Ночью Евгения почти не спала. Она дремала урывками, слышала перестук колёс, дыхание соседей, шуршание проводницы в коридоре, далёкие объявления на станциях, названия которых тут же забывались, потому что в полусне они казались не географией, а словами из чужого сна. Несколько раз ей мерещилось, что кто-то идёт по коридору босиком, но каждый раз, открыв глаза, она видела только мерцающий ночник и пустой проход за стеклянной дверью. Под утро ей приснилась Марина Стеклова. Та сидела в кресле напротив, в сиреневом шарфе, и спокойно говорила: «Вы всё правильно объяснили, Евгения Аркадьевна, только объяснение было не той дверью». Евгения хотела спросить, какая дверь была правильной, но Марина подняла руку и показала на пол, где между досками медленно проступала вода.
Она проснулась от того, что поезд начал тормозить. За окном была уже не Москва и не средняя полоса, а северная земля, где снег казался не погодой, а первоначальным состоянием мира. Станция, на которой им предстояло пересесть в машину до Заболотья, выглядела маленькой и почти временной: низкое здание, жёлтый свет в окнах, несколько фигур на платформе, пар от дыхания, чёрная линия леса за путями. Небо было серым, тяжёлым, близким, словно его подвесили слишком низко над землёй.

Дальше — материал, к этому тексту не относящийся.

(** The whole cycle on a store that does not fail. *)
Lemma merge_previous_minute_data_fault_free (minute_str date_str : string) (w : world) :
  fault_free w →
  objects w !! daily_file date_str ≠ Some Garbage →
  ∃ w' tr,
    merge_previous_minute_data minute_str date_str w = (Ok tt, w', tr) ∧
    ∀ name, objects w' !! name =
            if decide (merged_frames minute_str (objects w) = []) then objects w !! name
            else if decide (name ∈ merged_files minute_str (objects w)) then None
            else if decide (name = daily_file date_str)
                 then Some (Parquet (merge_records (existing_daily date_str (objects w))
                                       (merged_frames minute_str (objects w))))
                 else objects w !! name.
Proof.
  intros Hff Hgarbage. unfold merged_frames, merged_files.
  unfold merge_previous_minute_data, mbind, M_bind.
  destruct (list_target_files_run minute_str w) as [[e Heq]|Heq].
  { exfalso. revert Heq.
    unfold list_target_files, try_except, mbind, M_bind, list_objects, store_call.
    by rewrite Hff. }
  rewrite Heq. cbn [fst snd].
  destruct (target_files minute_str (objects w)) as [|f0 files'] eqn:Hfiles.
  { cbn. eexists _, _. split; [done|]. intros name. by rewrite decide_True. }
  unfold log. cbn [fst snd].
  destruct (load_minute_files_fault_free (f0 :: files') (after_call w (objects w))
              (fault_free_after_call _ _ Hff))
    as (w1 & tr_load & -> & Hobjs & Hff1).
  cbn [fst snd after_call objects] in *.
  set (dfs := omap (minute_frame (objects w)) (f0 :: files')) in *.
  set (processed := List.filter _ (f0 :: files')) in *.
  destruct (decide (dfs = [])) as [Hnil|Hne].
  - rewrite Hnil. cbn. eexists _, _. split; [done|]. intros name. by rewrite Hobjs.
  - destruct (merge_loaded_frames_fault_free date_str dfs processed w1 Hff1 Hne)
      as (w2 & tr_tail & -> & Hlook); [by rewrite Hobjs|].
    cbn [fst snd]. eexists _, _. split; [done|]. intros name.
    rewrite Hlook, Hobjs. done.
Qed.

(** The rows of the merged frames are the rows of the target files. *)
Lemma elem_of_merged_frames (minute_str : string) (objs : gmap string blob) (r : row) :
  r ∈ pd_concat (merged_frames minute_str objs) ↔
  ∃ f df, f ∈ target_files minute_str objs ∧ objs !! f = Some (Parquet df) ∧ r ∈ df.
Proof.
  unfold pd_concat, merged_frames. rewrite list_elem_of_In, in_concat. split.
  - intros (df & Hdf%list_elem_of_In & Hr%list_elem_of_In).
    apply list_elem_of_omap in Hdf as (f & Hf & Hframe).
    exists f, df. split; [done|]. split; [|done].
    unfold minute_frame in Hframe.
    destruct (objs !! f) as [[[|r0 df0]|]|]; by simplify_eq.
  - intros (f & df & Hf & Hobj & Hr). exists df.
    split; apply list_elem_of_In; [|done].
    apply list_elem_of_omap. exists f. split; [done|].
    unfold minute_frame. rewrite Hobj. destruct df; [by apply elem_of_nil in Hr|done].
Qed.



(** *** From collection to the daily artifact *)

(** [(s + t).startswith(s)]. *)
Lemma prefix_app (s t : string) : String.prefix s (s +:+ t) = true.
Proof.
  induction s as [|a s IH]; [by destruct t|].
  change (String a s +:+ t) with (String a (s +:+ t)). simpl.
  by destruct (Ascii.ascii_dec a a).
Qed.

Lemma append_assoc (s t u : string) : (s +:+ t) +:+ u = s +:+ t +:+ u.
Proof.
  induction s as [|a s IH]; [done|].
  change ((String a s +:+ t) +:+ u) with (String a ((s +:+ t) +:+ u)).
  change (String a s +:+ t +:+ u) with (String a (s +:+ t +:+ u)).
  by rewrite IH.
Qed.

Lemma contains_unfold (s name : string) :
  contains s name =
  String.prefix s name ||
  match name with
  | EmptyString => false
  | String _ name' => contains s name'
  end.
Proof. by destruct name. Qed.

(** [s in pre + s + post]. *)
Lemma contains_app (s pre post : string) :
  contains s (pre +:+ s +:+ post) = true.
Proof.
  induction pre as [|a pre IH].
  - change ("" +:+ s +:+ post) with (s +:+ post).
    by rewrite contains_unfold, prefix_app.
  - change (String a pre +:+ s +:+ post) with (String a (pre +:+ s +:+ post)).
    rewrite contains_unfold. cbv beta iota. rewrite IH. apply orb_true_r.
Qed.

(** The object the collector writes for a minute is among the files the
    merge of that minute sets out to merge. *)
Lemma minute_object_is_target (minute_str : string) (objs : gmap string blob) (b : blob) :
  objs !! minute_object_name minute_str = Some b →
  minute_object_name minute_str ∈ target_files minute_str objs.
Proof.
  intros Hobj. unfold target_files. apply list_elem_of_In.
  apply filter_In. split; [apply filter_In; split|].
  - apply list_elem_of_In, list_elem_of_fmap.
    exists (minute_object_name minute_str, b). split; [done|].
    by apply elem_of_map_to_list.
  - done.
  - unfold is_target_file, minute_object_name. apply andb_true_iff. split.
    + apply (contains_app ("rt_" +:+ minute_str) "realtime/" "_kst.parquet").
    + replace ("realtime/rt_" +:+ minute_str +:+ "_kst.parquet")
        with (("realtime/rt_" +:+ minute_str) +:+ "_kst.parquet" +:+ "").
      * apply contains_app.
      * apply append_assoc.
Qed.

(** A minute artifact is never the daily artifact. *)
Lemma minute_object_not_daily (minute_str date_str : string) :
  minute_object_name minute_str ≠ daily_file date_str.
Proof. done. Qed.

Евгения вышла из вагона, и холод сразу коснулся лица с такой чистой, беспощадной определённостью, что все московские тревоги на мгновение отступили. Арсений Павлович снял с полки её чемодан, подал без лишней галантности, как человек, для которого вежливость не жест, а правило, и они вместе пошли по платформе к зданию вокзала. Там, у выхода, уже стояли несколько человек, которых Евгения не знала, но почему-то сразу поняла, что они тоже направляются в Заболотье. Возможно, дело было в одинаковой настороженности, с которой они оглядывались друг на друга, в слишком хорошей одежде для этой маленькой станции, в фамильной уверенности лиц, не привыкших признавать растерянность.
Высокая женщина с тяжёлой сумкой для инструментов и внимательными серыми глазами стояла чуть в стороне, разглядывая потолочную лепнину вокзального зала так, будто даже здесь, среди облупленной краски и сквозняка, искала скрытый слой. Позже Евгения узнает, что это Мирослава Юрьевна Оболенская, реставратор. Мужчина в дорогом шарфе, с усталым красивым лицом и слишком живым взглядом журналиста, который одновременно сочувствует и оценивает материал, говорил по телефону у окна, время от времени поглядывая на собравшихся. Это был Герман Алексеевич Трубецкой-Резанов. Рядом с дверью стоял молодой человек с мрачной, сосредоточенной осанкой и коротко стриженными волосами; в нём было что-то служебное, даже без формы, и Евгения безошибочно почувствовала в нём человека, привыкшего смотреть на других как на возможных свидетелей. Платон Сергеевич Воронцов-Кольцов, подумала она позже, но в тот момент ещё не знала его имени.